* TASK BRIEF
Would you please transcribe, exactly as written, the lines of the entries below starting at the one that holds "decimal_text (take 1 digits) ++" and ending at the one that holds "else if c =? 10", both included?

[[ SUPPLIED DATA, beginning ]]

(* ===== verification/Canonical.v ===== *)
(** * Canonical JSON

    [core/canonical.py]: the RFC 8785 serialization of JSON values, the order
    normalisation of bundle collections and the domain-separated hash.  A Python
    [str] is the list of its code points; bytes are those of [KeyMaterial].  A
    finite float is what [repr(abs(value))] reads, which determines it, with its
    sign.  SHA-256 is the parameter [sha256]. *)
From S2P Require Export KeyMaterial PyDict.
From Stdlib Require Import Ascii.

(** ** Strings *)
Definition ustr : Type := list Z.
Definition ascii_text (s : string) : ustr := byte_value <$> String.list_ascii_of_string s.
Definition literal_bytes (s : string) : bytes := String.list_ascii_of_string s.

Definition is_surrogate (c : Z) : bool := (0xD800 <=? c) && (c <=? 0xDFFF).
(** [str.encode()]: UTF-8 has no encoding of a lone surrogate. *)
Definition utf8_char (c : Z) : list Z :=
  if c <? 0x80 then [c]
  else if c <? 0x800 then [0xC0 + c / 64; 0x80 + c mod 64]
  else if c <? 0x10000 then [0xE0 + c / 4096; 0x80 + c / 64 mod 64; 0x80 + c mod 64]
  else [0xF0 + c / 262144; 0x80 + c / 4096 mod 64; 0x80 + c / 64 mod 64; 0x80 + c mod 64].
Definition encodable (s : ustr) : bool := forallb (λ c, negb (is_surrogate c)) s.
Definition surrogate_error : exn := ValueError "surrogates not allowed".
Definition encode_utf8 (s : ustr) : result bytes :=
  raise_if (negb (encodable s)) surrogate_error;;
  mret (byte_of <$> (s ≫= utf8_char)).

(** [key.encode("utf-16-be")]: two bytes for each code unit. *)
Definition utf16_char (c : Z) : list Z :=
  if c <? 0x10000 then [c / 256; c mod 256]
  else let h := 0xD800 + (c - 0x10000) / 1024 in let l := 0xDC00 + (c - 0x10000) mod 1024 in
       [h / 256; h mod 256; l / 256; l mod 256].
Definition utf16_be (s : ustr) : list Z := s ≫= utf16_char.

(** The order of Python's [bytes] and [str]. *)
Fixpoint lex_leb (l1 l2 : list Z) : bool :=
  match l1, l2 with
  | [], _ => true
  | _ :: _, [] => false
  | x :: l1, y :: l2 => if x =? y then lex_leb l1 l2 else x <? y
  end.

(** ** Numbers *)
(** [repr] of a positive finite float: [whole[.frac][e±exponent]]. *)
Module FloatRepr.
Record t := mk { whole : list Z; frac : list Z; exponent : Z }.
#[global] Instance eq_dec : EqDecision t.
Proof. solve_decision. Defined.
(** The shape of a [repr]: digits, no leading zero but in a lone [0], which is
    never followed by an exponent. *)
Definition ok (r : t) : Prop :=
  Forall (λ d, 0 ≤ d ≤ 9) (whole r ++ frac r) ∧ whole r ≠ [] ∧
  (whole r = [0] ∧ exponent r = 0 ∨ head (whole r) ≠ Some 0).
End FloatRepr.
Abbreviation FloatRepr := FloatRepr.t.

Inductive non_finite := NaN | Infinity (negative : bool).
Inductive float :=
| Finite (negative : bool) (abs : FloatRepr)
| NonFinite (value : non_finite).

Definition digit_text (d : Z) : ascii := byte_of (48 + d).
Definition decimal_text (ds : list Z) : bytes := digit_text <$> ds.
(** [str(n)] for [0 <= n]. *)
Fixpoint decimal_loop (fuel : nat) (n : Z) (acc : list Z) : list Z :=
  match fuel with
  | O => acc
  | S fuel => if n <? 10 then n :: acc else decimal_loop fuel (n / 10) (n mod 10 :: acc)
  end.
Definition decimal (n : Z) : list Z := decimal_loop (S (Z.to_nat (Z.log2 n))) n [].
Definition sign_text (negative : bool) : bytes := if negative then literal_bytes "-" else [].
Definition str_int (z : Z) : bytes := sign_text (z <? 0) ++ decimal_text (decimal (Z.abs z)).

Fixpoint lstrip (l : list Z) : list Z :=
  match l with
  | d :: l' => if d =? 0 then lstrip l' else l
  | [] => []
  end.
Definition rstrip (l : list Z) : list Z := rev (lstrip (rev l)).
Definition zeros (n : Z) : list Z := replicate (Z.to_nat n) 0.
Definition zlen {A} (l : list A) : Z := Z.of_nat (length l).

(** [digits] and [n], the position of the first significant digit. *)
Definition significant (r : FloatRepr) : list Z :=
  match rstrip (lstrip (FloatRepr.whole r ++ FloatRepr.frac r)) with [] => [0] | l => l end.
Definition point (r : FloatRepr) : Z :=
  if bool_decide (FloatRepr.whole r = [0])
  then - (zlen (FloatRepr.frac r) - zlen (lstrip (FloatRepr.frac r)))
  else zlen (FloatRepr.whole r) + FloatRepr.exponent r.

(** [_es6_number] *)
Definition es6_layout (digits : list Z) (n : Z) : bytes :=
  let k := zlen digits in
  if (k <=? n) && (n <=? 21) then decimal_text (digits ++ zeros (n - k))
  else if (0 <? n) && (n <=? 21) then
    decimal_text (take (Z.to_nat n) digits) ++ literal_bytes "." ++
    decimal_text (drop (Z.to_nat n) digits)
  else if (-6 <? n) && (n <=? 0) then
    literal_bytes "0." ++ decimal_text (zeros (- n) ++ digits)
  else
    decimal_text (take 1 digits) ++
    (if 1 <? k then literal_bytes "." ++ decimal_text (drop 1 digits) else []) ++
    literal_bytes "e" ++ literal_bytes (if 0 <=? n - 1 then "+" else "-") ++
    decimal_text (decimal (Z.abs (n - 1))).
Definition is_zero (r : FloatRepr) : bool :=
  forallb (λ d, d =? 0) (FloatRepr.whole r ++ FloatRepr.frac r).
Definition es6_number (value : float) : result bytes :=
  match value with
  | NonFinite _ => Err (ValueError "non-finite number is not representable in canonical JSON")
  | Finite negative r =>
      if is_zero r then mret (literal_bytes "0")
      else mret (sign_text negative ++ es6_layout (significant r) (point r))
  end.

(** ** Values *)
Inductive Json :=
| JNull
| JBool (b : bool)
| JStr (s : ustr)
| JInt (z : Z)
| JFloat (f : float)
| JArr (l : list Json)
| JObj (d : dict ustr Json).

Definition MAX_SAFE_INTEGER : Z := Z.shiftl 1 53 - 1.

(** [json.dumps(value, ensure_ascii=False)] *)
Definition escape (c : Z) : list Z :=
  if c =? 34 then ascii_text "\" ++ [34]
  else if c =? 92 then ascii_text "\\"
  else if c =? 10 then ascii_text "\n"
  else if c =? 13 then ascii_text "\r"
  else if c =? 9 then ascii_text "\t"
  else if c =? 12 then ascii_text "\f"
  else if c =? 8 then ascii_text "\b"
  else if c <? 32 then ascii_text "\u00" ++ (byte_value <$> [hex_char (c / 16); hex_char (c mod 16)])
  else [c].
Definition dumps_str (s : ustr) : ustr := [34] ++ (s ≫= escape) ++ [34].

(** [all(...)] of a list of answers, the first exception winning. *)
Fixpoint sequence {A} (l : list (result A)) : result (list A) :=
  match l with
  | [] => mret []
  | r :: l => x ← r; xs ← sequence l; mret (x :: xs)
  end.

(** [b",".join(parts)] *)
Fixpoint join_comma (parts : list bytes) : bytes :=
  match parts with
  | [] => []
  | [p] => p
  | p :: parts => p ++ literal_bytes "," ++ join_comma parts
  end.

(** [sorted(value.items(), key=lambda kv: kv[0].encode("utf-16-be"))] *)
Definition sorted_items {A} (d : dict ustr A) : result (list (ustr * A)) :=
  raise_if (negb (forallb encodable (dkeys d))) surrogate_error;;
  mret (sorted_by (λ p, utf16_be p.1) lex_leb d).

(** The parts are computed before they are joined: what a part raises is raised
    where the code computes it. *)
Definition serialize_str (s : ustr) : result bytes := encode_utf8 (dumps_str s).
Definition member (p : ustr * result bytes) : result bytes :=
  k ← serialize_str p.1; v ← p.2; mret (k ++ literal_bytes ":" ++ v).

(** [_serialize] *)
Fixpoint serialize (value : Json) : result bytes :=
  match value with
  | JNull => mret (literal_bytes "null")
  | JBool true => mret (literal_bytes "true")
  | JBool false => mret (literal_bytes "false")
  | JStr s => serialize_str s
  | JInt z =>
      if (- MAX_SAFE_INTEGER <=? z) && (z <=? MAX_SAFE_INTEGER) then mret (str_int z)
      else Err (ValueError "integer exceeds the ECMAScript safe integer range")
  | JFloat f => es6_number f
  | JArr l =>
      parts ← sequence (List.map serialize l);
      mret (literal_bytes "[" ++ join_comma parts ++ literal_bytes "]")
  | JObj d =>
      items ← sorted_items (List.map (λ p : ustr * Json, let (k, v) := p in (k, serialize v)) d);
      parts ← sequence (member <$> items);
      mret (literal_bytes "{" ++ join_comma parts ++ literal_bytes "}")
  end.
Definition canonical_json_bytes (value : Json) : result bytes := serialize value.

(** ** Bundle collections *)
Definition jget (k : string) (v : Json) : result Json :=
  match v with
  | JObj d => match dget (ascii_text k) d with Some v => Ok v | None => Err (KeyError k) end
  | _ => Err (TypeError "indices must be integers")
  end.
(** [(leg["order"], leg["leg_id"])], compared as an integer and a string. *)
Definition leg_key (v : Json) : result (Z * ustr) :=
  o ← jget "order" v; i ← jget "leg_id" v;
  match o, i with
  | JInt o, JStr i => mret (o, i)
  | _, _ => Err (TypeError "not supported between these instances")
  end.
Definition leg_leb : Z * ustr → Z * ustr → bool := pair_leb Z.leb lex_leb.

(** [sorted(l, key=key)]: the keys are computed first. *)
Definition sorted_with {A K} (key : A → result K) (leb : K → K → bool) (l : list A) :
    result (list A) :=
  keyed ← sequence ((λ x, k ← key x; mret (k, x)) <$> l);
  mret (snd <$> sorted_by fst leb keyed).
Definition bytes_leb (b1 b2 : bytes) : bool := lex_leb (byte_value <$> b1) (byte_value <$> b2).

Definition sort_member (p : ustr * result Json) : result (ustr * Json) :=
  v ← p.2; mret (p.1, v).
(** [_sort_collections] *)
Fixpoint sort_collections (value : Json) (field_name : option ustr) : result Json :=
  match value with
  | JObj d =>
      items ← sequence (sort_member <$>
        List.map (λ p : ustr * Json, let (k, v) := p in (k, sort_collections v (Some k))) d);
      mret (JObj items)
  | JArr l =>
      normalized ← sequence (List.map (λ v, sort_collections v None) l);
      l ← (if bool_decide (field_name = Some (ascii_text "legs"))
           then sorted_with leg_key leg_leb normalized
           else sorted_with serialize bytes_leb normalized);
      mret (JArr l)
  | v => mret v
  end.

(** ** Hashing *)
Section Hashing.
Context (sha256 : bytes → bytes).

Definition BUNDLE_DOMAIN : bytes := literal_bytes "llmmaxxing.bundle.v1" ++ [byte_of 0].

Definition content_hash (payload domain : bytes) : result string :=
  raise_if (negb (bool_decide (last domain = Some (byte_of 0))))
    (ValueError "hash domain must be NUL-terminated for unambiguous framing");;
  mret (hex (sha256 (domain ++ payload))).
Definition bundle_hash (payload : bytes) : result string :=
  digest ← content_hash payload BUNDLE_DOMAIN;
  from_digest BundleHash digest.
End Hashing.

(** [canonical_bundle_bytes]: [validated_dump] is Pydantic's dump of the bundle
    validated again. *)
Definition canonical_bundle_bytes {B} (validated_dump : B → result Json) (bundle : B) :
    result bytes :=
  dumped ← validated_dump bundle;
  normalized ← sort_collections dumped None;
  canonical_json_bytes normalized.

[[ SUPPLIED DATA, end ]]

* WRITTEN ANSWER
    decimal_text (take 1 digits) ++
    (if 1 <? k then literal_bytes "." ++ decimal_text (drop 1 digits) else []) ++
    literal_bytes "e" ++ literal_bytes (if 0 <=? n - 1 then "+" else "-") ++
    decimal_text (decimal (Z.abs (n - 1))).
Definition is_zero (r : FloatRepr) : bool :=
  forallb (λ d, d =? 0) (FloatRepr.whole r ++ FloatRepr.frac r).
Definition es6_number (value : float) : result bytes :=
  match value with
  | NonFinite _ => Err (ValueError "non-finite number is not representable in canonical JSON")
  | Finite negative r =>
      if is_zero r then mret (literal_bytes "0")
      else mret (sign_text negative ++ es6_layout (significant r) (point r))
  end.

(** ** Values *)
Inductive Json :=
| JNull
| JBool (b : bool)
| JStr (s : ustr)
| JInt (z : Z)
| JFloat (f : float)
| JArr (l : list Json)
| JObj (d : dict ustr Json).

Definition MAX_SAFE_INTEGER : Z := Z.shiftl 1 53 - 1.

(** [json.dumps(value, ensure_ascii=False)] *)
Definition escape (c : Z) : list Z :=
  if c =? 34 then ascii_text "\" ++ [34]
  else if c =? 92 then ascii_text "\\"
  else if c =? 10 then ascii_text "\n"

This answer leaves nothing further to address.